***** Provided records

(* ===== verification/Disk.v ===== *)
(** * Files and memory accounting

    The effects of the staging writer: files, a map from paths to bytes, and the shared
    counters of [SpillMetrics] (src/staging_writer/spill.rs).  An operation takes the world
    and ends with a value and the new world, or aborts.  A file operation fails where the
    path says so (opening or removing a file that is not there); exhausted disks and memory
    are not modelled, nor are directories.  What a [BufWriter] holds is on disk at once:
    the program flushes every writer before it reads the file. *)
From Stdlib Require Import Numbers.DecimalString Numbers.DecimalN Numbers.DecimalPos.
From S2P Require Import Prelude Order Text Json Protocol.

(** ** Counters *)
Record SpillMetrics := { bytes_written : Z; current_bytes : Z; high_water_bytes : Z }.

Definition add_live (bytes : Z) (m : SpillMetrics) : SpillMetrics :=
  let next := saturating_add_u64 (current_bytes m) bytes in {|
  bytes_written := bytes_written m; current_bytes := next;
  high_water_bytes := Z.max (high_water_bytes m) next
|}.
Definition release_live (bytes : Z) (m : SpillMetrics) : SpillMetrics := {|
  bytes_written := bytes_written m;
  current_bytes := saturating_sub_u64 (current_bytes m) bytes;
  high_water_bytes := high_water_bytes m
|}.
Definition add_written (bytes : Z) (m : SpillMetrics) : SpillMetrics := {|
  bytes_written := saturating_add_u64 (bytes_written m) bytes;
  current_bytes := current_bytes m; high_water_bytes := high_water_bytes m
|}.
Definition snapshot (m : SpillMetrics) : Z * Z := (bytes_written m, high_water_bytes m).

(** ** The world and its operations *)
Record World := { disk : gmap string (list Z); metrics : SpillMetrics }.

(** An operation fails with an error of the program, panics on an index out of bounds, or,
    in the model alone, runs out of fuel. *)
Inductive abort := Failed (e : NativeError) | Panicked | OutOfFuel.

Definition IO (A : Type) : Type := World -> result abort (A * World).

#[export] Instance IO_ret : MRet IO := fun A a w => Ok (a, w).
#[export] Instance IO_bind : MBind IO := fun A B k m w =>
  match m w with Ok (a, w') => k a w' | Err e => Err e end.

Definition io_abort {A} (e : abort) : IO A := fun _ => Err e.
Definition io_fail {A} (e : NativeError) : IO A := io_abort (Failed e).
Definition io_try {A} (r : native_result A) : IO A :=
  match r with Ok a => mret a | Err e => io_fail e end.
Definition io_when (c : bool) (m : IO ()) : IO () := if c then m else mret ().

Definition get_metrics : IO SpillMetrics := fun w => Ok (metrics w, w).
Definition account (f : SpillMetrics -> SpillMetrics) : IO () := fun w =>
  Ok ((), {| disk := disk w; metrics := f (metrics w) |}).
Definition set_disk (w : World) (d : gmap string (list Z)) : World :=
  {| disk := d; metrics := metrics w |}.

Definition not_found : NativeError := Io "No such file or directory".

(** [File::create]: an existing file is truncated. *)
Definition create_file (path : string) : IO () := fun w =>
  Ok ((), set_disk w (<[path := []]> (disk w))).
Definition append_file (path : string) (bytes : list Z) : IO () := fun w =>
  match disk w !! path with
  | Some old => Ok ((), set_disk w (<[path := old ++ bytes]> (disk w)))
  | None => Err (Failed not_found)
  end.
(** An open file is what is left to read of it. *)
Definition open_file (path : string) : IO (list Z) := fun w =>
  match disk w !! path with Some bytes => Ok (bytes, w) | None => Err (Failed not_found) end.
Definition remove_file (path : string) : IO () := fun w =>
  match disk w !! path with
  | Some _ => Ok ((), set_disk w (delete path (disk w)))
  | None => Err (Failed not_found)
  end.
(** [fs::metadata(path)?.len()]; also the position of a writer that only appended. *)
Definition file_length (path : string) : IO Z := fun w =>
  match disk w !! path with
  | Some bytes => Ok (Z.of_nat (length bytes), w)
  | None => Err (Failed not_found)
  end.
Definition path_exists (path : string) : IO bool := fun w =>
  Ok (bool_decide (is_Some (disk w !! path)), w).

(** [for x in l { s = f(s, x)?; }] *)
Fixpoint io_fold {S A} (f : S -> A -> IO S) (s : S) (l : list A) : IO S :=
  match l with [] => mret s | x :: l => s' ← f s x; io_fold f s' l end.

(** ** Paths *)
(** [root.join(name)], for a relative [name]. *)
Definition path_join (root name : string) : string :=
  if is_empty root then name
  else if ends_with root "/" then root +:+ name
  else root +:+ "/" +:+ name.

Definition show_N (n : N) : string := NilZero.string_of_uint (N.to_uint n).

Fixpoint zeros (k : nat) : string :=
  match k with 0 => "" | S k => String "0" (zeros k) end.

(** [format!("{n:0width$}")] *)
Definition pad (width : nat) (n : N) : string :=
  let s := show_N n in zeros (width - String.length s) +:+ s.

(** ** Checked sums *)
(** [a.checked_add(b).and_then(|s| s.checked_add(c))...] *)
Definition checked_sum (a : Z) (l : list Z) : option Z :=
  fold_left (fun acc x => acc ≫= fun s => checked_add_u64 s x) l (Some a).

(** ** Running an operation
    [wp m w E Q]: [m], started in [w], ends with [Q], or aborts with [E]. *)
Definition wp {A} (m : IO A) (w : World) (E : abort -> Prop) (Q : A -> World -> Prop) : Prop :=
  match m w with Ok (a, w') => Q a w' | Err e => E e end.

(** Only the files of [R] may have changed. *)
Definition frame (R : string -> Prop) (w w' : World) : Prop :=
  forall p, ~ R p -> disk w' !! p = disk w !! p.

#[export] Instance frame_preorder R : PreOrder (frame R).
Proof. split; [done|]. intros w1 w2 w3 H1 H2 p Hp. rewrite H2, H1; done. Qed.

Lemma frame_weaken (R R' : string -> Prop) w w' :
  (forall p, R p -> R' p) -> frame R w w' -> frame R' w w'.
Proof. intros HR Hf p Hp. apply Hf. auto. Qed.

Lemma frame_lookup R w w' p x :
  frame R w w' -> ~ R p -> disk w !! p = x -> disk w' !! p = x.
Proof. intros Hf Hp <-. by apply Hf. Qed.

Lemma frame_insert R w w' p x :
  disk w' = <[p := x]> (disk w) -> R p -> frame R w w'.
Proof. intros Hd HR q Hq. rewrite Hd, lookup_insert_ne; [done|]. by intros <-. Qed.

Section wp.
Context {E : abort -> Prop}.

Lemma wp_ret {A} (a : A) w Q : Q a w -> wp (mret a) w E Q.
Proof. done. Qed.

Lemma wp_bind {A B} (m : IO A) (k : A -> IO B) w Q :
  wp m w E (fun a w' => wp (k a) w' E Q) -> wp (m ≫= k) w E Q.
Proof. unfold wp, mbind, IO_bind. by destruct (m w) as [[a w']|e]. Qed.

Lemma wp_mono {A} (m : IO A) w (Q Q' : A -> World -> Prop) :
  wp m w E Q -> (forall a w', Q a w' -> Q' a w') -> wp m w E Q'.
Proof. unfold wp. destruct (m w) as [[a w']|e]; auto. Qed.

Lemma wp_try {A} (r : native_result A) a w Q : r = Ok a -> Q a w -> wp (io_try r) w E Q.
Proof. by intros ->. Qed.

Lemma wp_try_err {A} (r : native_result A) e w (Q : A -> World -> Prop) :
  r = Err e -> E (Failed e) -> wp (io_try r) w E Q.
Proof. by intros ->. Qed.

Lemma wp_account f w Q :
  Q () {| disk := disk w; metrics := f (metrics w) |} -> wp (account f) w E Q.
Proof. done. Qed.

Lemma wp_create p w Q : Q () (set_disk w (<[p := []]> (disk w))) -> wp (create_file p) w E Q.
Proof. done. Qed.

Lemma wp_append p bs old w Q :
  disk w !! p = Some old -> Q () (set_disk w (<[p := old ++ bs]> (disk w))) ->
  wp (append_file p bs) w E Q.
Proof. unfold wp, append_file. by intros ->. Qed.

Lemma wp_open p bs w Q : disk w !! p = Some bs -> Q bs w -> wp (open_file p) w E Q.
Proof. unfold wp, open_file. by intros ->. Qed.

Lemma wp_length p bs w Q :
  disk w !! p = Some bs -> Q (Z.of_nat (length bs)) w -> wp (file_length p) w E Q.
Proof. unfold wp, file_length. by intros ->. Qed.

Lemma wp_remove p bs w Q :
  disk w !! p = Some bs -> Q () (set_disk w (delete p (disk w))) -> wp (remove_file p) w E Q.
Proof. unfold wp, remove_file. by intros ->. Qed.

(** A loop with an invariant on the state, what is done and the world. *)
Lemma wp_fold {S A} (I : S -> list A -> World -> Prop) (f : S -> A -> IO S) s l w Q :
  I s [] w ->
  (forall s done x rest w, l = done ++ x :: rest -> I s done w ->
     wp (f s x) w E (fun s' w' => I s' (done ++ [x]) w')) ->
  (forall s' w', I s' l w' -> Q s' w') ->
  wp (io_fold f s l) w E Q.
Proof.
  intros H0 Hstep Hend.
  assert (forall rest done s w, l = done ++ rest -> I s done w -> wp (io_fold f s rest) w E Q) as Hall.
  { induction rest as [|x rest IH]; intros dn t v Hl HI; simpl.
    - apply wp_ret, Hend. by rewrite Hl, app_nil_r.
    - apply wp_bind. eapply wp_mono; [by eapply Hstep|]. simpl. intros t' v' HI'.
      apply (IH (dn ++ [x])); [|done]. by rewrite <- app_assoc. }
  by apply (Hall l []).
Qed.

(** Removing files that are there. *)
Lemma wp_remove_all paths w (Q : () -> World -> Prop) :
  NoDup paths -> (forall p, p ∈ paths -> is_Some (disk w !! p)) ->
  (forall w', (forall p, p ∈ paths -> disk w' !! p = None) ->
     (forall p, p ∉ paths -> disk w' !! p = disk w !! p) -> Q () w') ->
  wp (io_fold (fun _ p => remove_file p) tt paths) w E Q.
Proof.
  intros Hnd Hex HQ.
  apply wp_fold with (I := fun _ gone v => (forall p, p ∈ gone -> disk v !! p = None) /\
    forall p, p ∉ gone -> disk v !! p = disk w !! p).
  - split; [by intros p ?%elem_of_nil|done].
  - intros [] gone p rest v Hl [Hg Hk]. rewrite Hl in Hnd, Hex.
    apply NoDup_app in Hnd as (_ & Hdisj & _).
    assert (p ∉ gone) as Hnew by (intros Hp; apply (Hdisj p Hp); set_solver).
    destruct (Hex p) as [bs Hbs]; [set_solver|].
    eapply wp_remove; [by rewrite Hk|]. simpl. split.
    + intros q [Hq| ->%list_elem_of_singleton]%elem_of_app; [|by rewrite lookup_delete_eq].
      rewrite lookup_delete_ne; [by apply Hg|]. by intros ->.
    + intros q Hq. rewrite lookup_delete_ne by set_solver. apply Hk. set_solver.
  - intros [] v [Hg Hk]. by apply HQ.
Qed.
End wp.

(** ** Path and sum lemmas *)
Lemma path_join_inj root a b : path_join root a = path_join root b -> a = b.
Proof.
  unfold path_join. destruct (is_empty root); [done|].
  destruct (ends_with root "/"); intros Heq; repeat apply app_str_inj_l in Heq; done.
Qed.

Lemma zeros_uint k d :
  zeros k +:+ NilEmpty.string_of_uint d
  = NilEmpty.string_of_uint (Nat.iter k Decimal.D0 d).
Proof. induction k as [|k IH]; [done|]. simpl zeros. rewrite app_str_cons, IH. done. Qed.

Lemma pad_inj width n m : pad width n = pad width m -> n = m.
Proof.
  assert (forall n, show_N n = NilEmpty.string_of_uint (N.to_uint n)) as Hshow.
  { intros [|p]; [done|]. unfold show_N, NilZero.string_of_uint. simpl.
    destruct (Pos.to_uint p) eqn:E; try done. by apply Unsigned.to_uint_nonnil in E. }
  assert (forall k d, N.of_uint (Nat.iter k Decimal.D0 d) = N.of_uint d) as Hz.
  { intros k d. induction k as [|k IH]; [done|]. simpl. by rewrite <- IH. }
  unfold pad. rewrite !Hshow, !zeros_uint. intros Heq.
  apply (f_equal NilEmpty.uint_of_string) in Heq. rewrite !NilEmpty.usu in Heq.
  injection Heq as Heq. apply (f_equal N.of_uint) in Heq. rewrite !Hz in Heq.
  by rewrite !DecimalN.Unsigned.of_to in Heq.
Qed.

Lemma checked_sum_Some a l :
  Forall (fun x => 0 <= x)%Z l -> (foldr Z.add a l <= u64_max)%Z ->
  checked_sum a l = Some (foldr Z.add a l).
Proof.
  assert (forall b l, Forall (fun x => 0 <= x)%Z l -> b <= foldr Z.add b l)%Z as Hge.
  { intros b l'. induction 1; simpl; lia. }
  assert (forall b x l, foldr Z.add (b + x) l = x + foldr Z.add b l)%Z as Hshift.
  { intros b x l'. induction l' as [|y l' IH]; simpl; lia. }
  unfold checked_sum. revert a. induction l as [|x l IH]; intros a Hl Ha; [done|].
  inversion Hl as [|? ? Hx Hl']; subst. simpl in *. rewrite <- Hshift in Ha.
  rewrite (proj2 (checked_add_u64_Some a x _)) by (split; [done|]; specialize (Hge (a + x) l Hl')%Z; lia).
  rewrite IH by done. by rewrite Hshift.
Qed.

**********

▶ **Action item**: Beginning at the first line of the records, give again each line exactly as written, ending with the line that contains "and ends with".

▶ **Expected answer**:
(* ===== verification/Disk.v ===== *)
(** * Files and memory accounting

    The effects of the staging writer: files, a map from paths to bytes, and the shared
    counters of [SpillMetrics] (src/staging_writer/spill.rs).  An operation takes the world
    and ends with a value and the new world, or aborts.  A file operation fails where the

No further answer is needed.